The music here is generally agreeable and accessible. It may be regarded as sacrilege to reveal that my wife and I on several occasions have played the disc as wall-paper music during our Friday and Saturday dinners, which in itself is proof of its versatility. You savour the first drop of the dry martini together with the melodious and entertaining first movement of Bowen’s Sonatina. You slump back for a handful of peanuts during the relaxed and dreamy Andante tranquillo and you are alerted to stand up and walk into the dining-room by the sprightly virtuosic Allegro giocoso. A really charming composition and you are already in high spirits when you sit down at the table.

The slightly dry neo-classicist Sonatina by Rubbra goes well with the white wine and the raw spiced salmon, an ancient Scandinavian first course. The use of harpsichord as accompanying instrument clearly relates the music to olden days, most obviously in the final variations on a song by 16th century composer Vazquez.

Cyril Scott’s Lotus Land – in Fritz Kreisler’s famous recording – has long been a favourite piece while clearing the table and bringing in the main course - the kitchen staff is free on Friday and Saturday evenings – so what is more natural than using the impressionist and slightly oriental Aubade for the same purpose.

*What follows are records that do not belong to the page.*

Lemma Fields_words ws fuel : Forall word ws → ws ≠ [] →
  String.length (Join ws " ") < fuel → fields_fuel fuel "" (Join ws " ") = ws.
Proof.
  intros Hws. revert fuel. induction Hws as [|w ws [Hne Hw] Hws IH]; intros fuel Hn Hf; [done|].
  destruct ws as [|w2 ws].
  - simpl in *. destruct (Nat.le_exists_sub (String.length w) fuel) as (k & -> & _); [lia|].
    pose proof (fields_word w "" k "" Hw) as Hfw. rewrite sapp_nil_r in Hfw.
    rewrite Nat.add_comm, Hfw. destruct k; [lia|]. simpl. rewrite decide_False by (by apply rev_nonempty).
    f_equal. apply rev_involutive.
  - rewrite Join_cons in *. rewrite !length_sapp in Hf. change (String.length " ") with 1 in Hf.
    destruct (Nat.le_exists_sub (String.length w + 1) fuel) as (k & -> & _); [lia|].
    replace (k + (String.length w + 1)) with (String.length w + S k) by lia.
    rewrite fields_word by done. change (" " +:+ ?x) with (String " " x).
    cbn [fields_fuel]. rewrite leading_blank.
    rewrite decide_False by (by apply rev_nonempty). cbn [sdrop].
    rewrite IH; [|done|lia]. simpl. f_equal. apply rev_involutive.
Qed.

Lemma Fields_Join ws : Forall word ws → Fields (Join ws " ") = ws.
Proof.
  intros Hws. destruct ws as [|w ws]; [done|]. apply Fields_words; [done|done|lia].
Qed.

Lemma graph_last s : s ≠ "" → graph_str s = true →
  ∃ u a, s = u +:+ str1 a ∧ graph a = true.
Proof.
  induction s as [|a s IH]; intros Hne Hs; [done|].
  simpl in Hs. apply andb_true_iff in Hs as [Ha Hs].
  destruct s as [|b s]; [by exists "", a|].
  destruct IH as (u & c & Hu & Hc); [done|done|]. exists (String a u), c.
  by rewrite sapp_cons, <- Hu.
Qed.

Lemma Join_words ws : Forall word ws → ws ≠ [] →
  (∃ a t, Join ws " " = String a t ∧ graph a = true) ∧
  (∃ u b, Join ws " " = u +:+ str1 b ∧ graph b = true).
Proof.
  intros Hws. induction Hws as [|w ws [Hne Hw] Hws IH]; intros Hn; [done|].
  assert (∃ a t, w = String a t ∧ graph a = true) as (a & t & Hat & Ha).
  { destruct w as [|a t]; [done|]. simpl in Hw. apply andb_true_iff in Hw as [? _]. eauto. }
  destruct ws as [|w2 ws].
  - split; [eauto|]. by apply graph_last.
  - rewrite Join_cons. split.
    + rewrite Hat, sapp_cons. eauto.
    + destruct IH as [_ (u & b & -> & Hb)]; [done|].
      exists (w +:+ " " +:+ u), b. by rewrite !sapp_assoc.
Qed.

Lemma TrimSpace_words ws : Forall word ws → TrimSpace (Join ws " ") = Join ws " ".
Proof.
  intros Hws. destruct (decide (ws = [])) as [->|Hn]; [done|].
  destruct (Join_words ws Hws Hn) as [(a & t & H1 & Ha) (u & b & H2 & Hb)].
  by eapply TrimSpace_id; [exact H1|exact Ha|exists u; exact H2|exact Hb].
Qed.

End GoStr.
(** ** Reading values back *)

(** A value that is well formed but for its strings, with the nesting it needs. *)
Inductive shape : N → json → Prop :=
  | shape_null d : shape d JNull
  | shape_bool d b : shape d (JBool b)
  | shape_num d l : num_lit l → shape d (JNum l)
  | shape_str d s : shape d (JStr s)
  | shape_arr d l : Forall (shape d) l → shape (d + 1) (JArr l)
  | shape_obj d l : Forall (λ kv, shape d kv.2) l → shape (d + 1) (JObj l).

(** What is read back of a value: its strings as text. *)
Fixpoint coerced (j : json) : json :=
  match j with
  | JStr s => JStr (coerce s)
  | JArr l => JArr (List.map coerced l)
  | JObj l => JObj (List.map (λ kv, (coerce kv.1, coerced kv.2)) l)
  | _ => j
  end.

Definition coerced_member (kv : string * json) : string * json := (coerce kv.1, coerced kv.2).

(** Values the round trip is about, with the nesting they need. *)
Inductive jok : N → json → Prop :=
  | jok_null d : jok d JNull
  | jok_bool d b : jok d (JBool b)
  | jok_num d l : num_lit l → jok d (JNum l)
  | jok_str d s : utf8_str s = true → jok d (JStr s)
  | jok_arr d l : Forall (jok d) l → jok (d + 1) (JArr l)
  | jok_obj d l : Forall (λ kv, utf8_str kv.1 = true ∧ jok d kv.2) l →
      jok (d + 1) (JObj l).

Lemma jok_shape : ∀ d j, jok d j → shape d j ∧ coerced j = j.
Proof.
  fix IH 3. intros d j [?|?|? l Hl|? s Hs|? l Hl|? l Hl]; try by (split; [constructor|]).
  - split; [constructor|]. simpl. apply bool_decide_eq_true in Hs. by rewrite Hs.
  - split.
    + constructor. induction Hl as [|v l Hv Hl IHl]; constructor; [apply IH, Hv|exact IHl].
    + simpl. f_equal. induction Hl as [|v l Hv Hl IHl]; [done|]. simpl.
      f_equal; [apply (IH _ _ Hv)|exact IHl].
  - split.
    + constructor. induction Hl as [|v l [_ Hv] Hl IHl]; constructor; [apply IH, Hv|exact IHl].
    + simpl. f_equal. induction Hl as [|[k v] l [Hk Hv] Hl IHl]; [done|]. simpl in *.
      apply bool_decide_eq_true in Hk. f_equal; [|exact IHl].
      by rewrite Hk, (proj2 (IH _ _ Hv)).
Qed.

(** The first byte of a printed value. *)
Definition starts_value (s : string) : Prop :=
  ∃ a r, s = String a r ∧ is_ws a = false ∧ a ≠ "]"%char ∧ a ≠ "}"%char.

Lemma starts_value_app s t : starts_value s → starts_value (s +:+ t).
Proof. intros (a & r & -> & H). exists a, (r +:+ t). done. Qed.

Lemma is_digit_plain a : is_digit a = true →
  is_ws a = false ∧ a ≠ "]"%char ∧ a ≠ "}"%char.
Proof. by destruct a as [[] [] [] [] [] [] [] []]. Qed.

Lemma eat_other c s : starts_value s → c = "]"%char ∨ c = "}"%char → eat c s = None.
Proof.
  intros (a & r & -> & Hws & H1 & H2) Hc. unfold eat. simpl. rewrite Hws.
  rewrite decide_False; [done|]. naive_solver.
Qed.

Lemma eat_sep c a r : is_ws a = false →
  eat c (String a r) = if decide (a = c) then Some r else None.
Proof. intros H. unfold eat. simpl. by rewrite H. Qed.

Lemma value_num fuel d l rest : num_lit l → follow rest →
  value (S fuel) d (l +:+ rest) = Some (JNum l, rest).
Proof.
  intros [(a & r & -> & Ha) Hl] Hr. specialize (Hl _ Hr). rewrite sapp_cons in *.
  destruct Ha as [->|Ha].
  - simpl. simpl in Hl. by rewrite Hl.
  - cbn [value skip_ws]. destruct (is_digit_plain a Ha) as (-> & _ & _).
    destruct a as [[] [] [] [] [] [] [] []]; try discriminate Ha; by rewrite Hl.
Qed.

Lemma value_str fuel d s rest : String.length s < fuel →
  value (S fuel) d (quote s +:+ rest) = Some (JStr (coerce s), rest).
Proof.
  intros Hf. unfold quote. rewrite !sapp_assoc.
  change (value (S fuel) d (dq +:+ ?x)) with ('(t, r) ← lex_string fuel x; Some (JStr t, r)).
  by rewrite lex_coerce.
Qed.

Lemma length_quote_ascii a : 1 ≤ String.length (quote_ascii a).
Proof. destruct a as [[] [] [] [] [] [] [] []]; vm_compute; lia. Qed.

Herbert Murrill’s Sonata is not the long and serious work one would expect as a contrast to the more light-hearted sonatinas previously heard. No, this is the shortest composition on this disc – bar Rubbra’s Passacaglia – and, truth to tell, it is so charming and uplifting that we just have to wait for some minutes and listen. The steak is too hot anyway! A delicate first movement, a light and airy and swift-moving second movement, nervously fluttering, a calm and beautiful third movement with a feeling of folk-song, though the liner-notes refer to plainchant. There we are. The concluding gigue-like Allegro non troppo, only 1:13, is a signal to start eating.

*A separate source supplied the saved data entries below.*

Lemma lex_u_starts fuel r : lex_string (S fuel) (String "\" (String "u" r)) =
  '(u, r) ← lex_u4 r;
  let single u r := '(t, r) ← lex_string fuel r; Some (utf8_encode u +:+ t, r) in
  if in_range 55296 57343 u then
    match starts_u r with
    | Some r' =>
        '(u', r') ← lex_u4 r';
        match surrogate_pair u u' with
        | Some v => single v r'
        | None => single RuneError r
        end
    | None => single RuneError r
    end
  else single u r.
Proof.
  rewrite lex_u. destruct (lex_u4 r) as [[u r']|]; [|done]. cbn [mbind option_bind].
  destruct (in_range 55296 57343 u); [|done]. destruct r' as [|a r']; [done|].
  destruct (decide (a = "\"%char)) as [->|Ha].
  - destruct r' as [|b r']; [done|]. by destruct b as [[] [] [] [] [] [] [] []].
  - by destruct a as [[] [] [] [] [] [] [] []].
Qed.

Lemma starts_u_inside b r : 
  match starts_u (b +:+ dq +:+ r) with
  | Some s => ∃ b', b = String "\" (String "u" b') ∧ s = b' +:+ dq +:+ r
  | None => ∀ rest, starts_u (b +:+ dq +:+ rest) = None
  end.
Proof.
  destruct b as [|a b]; [done|]. destruct (decide (a = "\"%char)) as [->|Ha].
  - destruct b as [|c b]; [done|]. destruct (decide (c = "u"%char)) as [->|Hc]; [by exists b|].
    by destruct c as [[] [] [] [] [] [] [] []].
  - by destruct a as [[] [] [] [] [] [] [] []].
Qed.

(** A pair of [\u] escapes. *)
Lemma str_body_pair x x' u u' v b t : calm x = true → calm x' = true →
  (∀ r, lex_u4 (x +:+ r) = Some (u, r)) → (∀ r, lex_u4 (x' +:+ r) = Some (u', r)) →
  in_range 55296 57343 u = true → surrogate_pair u u' = Some v → str_body b t →
  str_body (String "\" (String "u" (x +:+ String "\" (String "u" (x' +:+ b))))) (utf8_encode v +:+ t).
Proof.
  intros Hx Hx' Hu Hu' Hr Hp [Hb He]. split.
  - intros fuel rest Hf. destruct fuel as [|fuel]; [lia|].
    rewrite !sapp_cons, sapp_assoc, !sapp_cons, sapp_assoc, lex_u_starts, Hu. cbn [mbind option_bind].
    rewrite Hr. cbn [starts_u]. rewrite Hu'. cbn [mbind option_bind]. rewrite Hp.
    simpl in Hf. rewrite length_sapp in Hf. simpl in Hf. rewrite length_sapp in Hf. by rewrite Hb by lia.
  - change (escape_after false (x +:+ String "\" (String "u" (x' +:+ b))) = Some false).
    rewrite escape_calm by done. change (escape_after false (x' +:+ b) = Some false). by rewrite escape_calm.
Qed.

Lemma literal_u fuel s t r : (∀ s t r, lex_string fuel s = Some (t, r) → literal s t r) →
  lex_string (S fuel) (String "\" (String "u" s)) = Some (t, r) → literal (String "\" (String "u" s)) t r.
Proof.
  intros IH. rewrite lex_u_starts. destruct (lex_u4 s) as [[u s1]|] eqn:Hu4; [|done]. cbn [mbind option_bind].
  destruct (lex_u4_split _ _ _ Hu4) as (x & -> & Hx & Hall).
  assert (∀ c, ('(t, r) ← lex_string fuel s1; Some (utf8_encode c +:+ t, r)) = Some (t, r) →
    (∀ fuel b rest, s1 = b +:+ dq +:+ r →
       lex_string (S fuel) (String "\" (String "u" (x +:+ b +:+ dq +:+ rest))) =
       ('(t, r) ← lex_string fuel (b +:+ dq +:+ rest); Some (utf8_encode c +:+ t, r))) →
    literal (String "\" (String "u" (x +:+ s1))) t r) as Hsingle.
  { intros c Hs Hlex. destruct (lex_string fuel s1) as [[t' r']|] eqn:Hs1; [|done].
    injection Hs as <- <-. destruct (IH _ _ _ Hs1) as (b & -> & Hb & Ht).
    exists (String "\" (String "u" (x +:+ b))). split; [by rewrite !sapp_cons, sapp_assoc|].
    split; [|by rewrite coerce_encode, Ht]. eapply (str_body_u _ c); [done..| |done]. intros. by apply Hlex. }
  cbv zeta. destruct (in_range 55296 57343 u) eqn:Hsur.
  2: { intros Hs. apply (Hsingle u Hs). intros fuel' b rest ->. rewrite lex_u_starts, Hall.
       cbn [mbind option_bind]. by rewrite Hsur. }
  destruct (starts_u s1) as [s2|] eqn:Hst.
  2: { intros Hs. apply (Hsingle RuneError Hs). intros fuel' b rest ->. rewrite lex_u_starts, Hall.
       cbn [mbind option_bind]. rewrite Hsur. pose proof (starts_u_inside b r) as Hi. rewrite Hst in Hi.
       by rewrite Hi. }
  destruct (lex_u4 s2) as [[u' s3]|] eqn:Hu4'; [|done]. cbn [mbind option_bind].
  destruct (lex_u4_split _ _ _ Hu4') as (x' & -> & Hx' & Hall').
  destruct (surrogate_pair u u') as [v|] eqn:Hp.
  - intros Hs. destruct (lex_string fuel s3) as [[t' r']|] eqn:Hs3; [|done]. injection Hs as <- <-.
    destruct (IH _ _ _ Hs3) as (b & -> & Hb & Ht).
    assert (s1 = String "\" (String "u" (x' +:+ b +:+ dq +:+ r'))) as ->.
    { destruct s1 as [|c1 [|c2 s1]]; [done|by destruct c1 as [[] [] [] [] [] [] [] []]|].
      destruct (decide (c1 = "\"%char)) as [->|H1]; [|by destruct c1 as [[] [] [] [] [] [] [] []]].
      destruct (decide (c2 = "u"%char)) as [->|H2]; [|by destruct c2 as [[] [] [] [] [] [] [] []]].
      by injection Hst as ->. }
    exists (String "\" (String "u" (x +:+ String "\" (String "u" (x' +:+ b))))).
    split; [by rewrite !sapp_cons, sapp_assoc, !sapp_cons, sapp_assoc|].
    split; [by eapply str_body_pair|by rewrite coerce_encode, Ht].
  - intros Hs. apply (Hsingle RuneError Hs). intros fuel' b rest ->. rewrite lex_u_starts, Hall.
    cbn [mbind option_bind]. rewrite Hsur. pose proof (starts_u_inside b r) as Hi. rewrite Hst in Hi.
    destruct Hi as (b2 & -> & Heq). rewrite !sapp_cons. cbn [starts_u].
    destruct (calm_prefix x' b2 r s3 Hx' (eq_sym Heq)) as (b3 & -> & _).
    rewrite sapp_assoc, Hall'. cbn [mbind option_bind]. by rewrite Hp.
Qed.

Lemma lex_string_text fuel s t r : lex_string fuel s = Some (t, r) → literal s t r.
Proof.
  revert s t r. induction fuel as [|fuel IH]; [done|]. intros [|a s] t r; [done|].
  destruct (decide (a = "034"%char)) as [->|Hq].
  { intros [= <- <-]. exists "". split; [done|]. split; [apply str_body_nil|done]. }
  destruct (decide (a = "\"%char)) as [->|Hb]; [|by apply literal_char].
  destruct s as [|e s]; [by destruct fuel|].
  destruct (decide (e = "u"%char)) as [->|He]; [by apply literal_u|].
  rewrite lex_escape by done. destruct (simple_escape e) as [c|] eqn:Hc; [|done]. cbn [mbind option_bind].
  destruct (lex_string fuel s) as [[t' r']|] eqn:Hs; [|done]. cbn [mbind option_bind]. intros [= <- <-].
  destruct (IH _ _ _ Hs) as (b & -> & Hbody & Ht). exists (String "\" (String e b)).
  split; [done|]. split; [by apply str_body_escape|].
  destruct (escape_plain _ _ Hc) as [_ Hce]. by rewrite Hce, Ht.
Qed.

End JsonRaw.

And there, I’m afraid, interest wavers a bit when we reach Walter Leigh’s Sonatina, maybe due to the juicy sirloin and the aroma of the claret, but we do appreciate, anyway, the contemplative Larghetto, which seems to be the musical centre of this piece. Leigh, I remember to tell my wife, wrote this music in 1939 but it was not performed in the November recital. It was published in 1944 but then Leigh was already dead, having been killed in action in North Africa in 1942. We do, however, appreciate Rubbra’s Passacaglia from 1962. It’s rhythmically and harmonically the boldest of these compositions and a splendid intellectual repose. Then it’s time for a second helping, accompanied by Berkeley’s Sonatina, that pioneering work from 1939. A disciple of Nadia Boulanger, Berkeley was rather French in style. The piece boasts a central Adagio that glides nobly and gently and is followed by an elegant Allegro moderato, rather in the Poulenc mould.

End of disc and end of dinner. No, not quite. There is dessert to follow but it is normally accompanied by the sounds of silence.

Songs of Yesterday is a valuable document and a tribute to one of the great instrumentalists of the 20th century. The compositions may not be barnstormers – well, Rubbra’s Passacaglia has those extra ingredients that make you sit up, but the rest is highly attractive and the playing is superb. Fans of recorder music will want the disc, no doubt, but those who still regard the recorder as a beginners’ instrument before changing over to ‘real’ instruments should definitely hear this and presumably many will revise their opinion.

Göran Forsling

Those who still regard the recorder as a beginners’ instrument should definitely hear this and many will revise their opinion.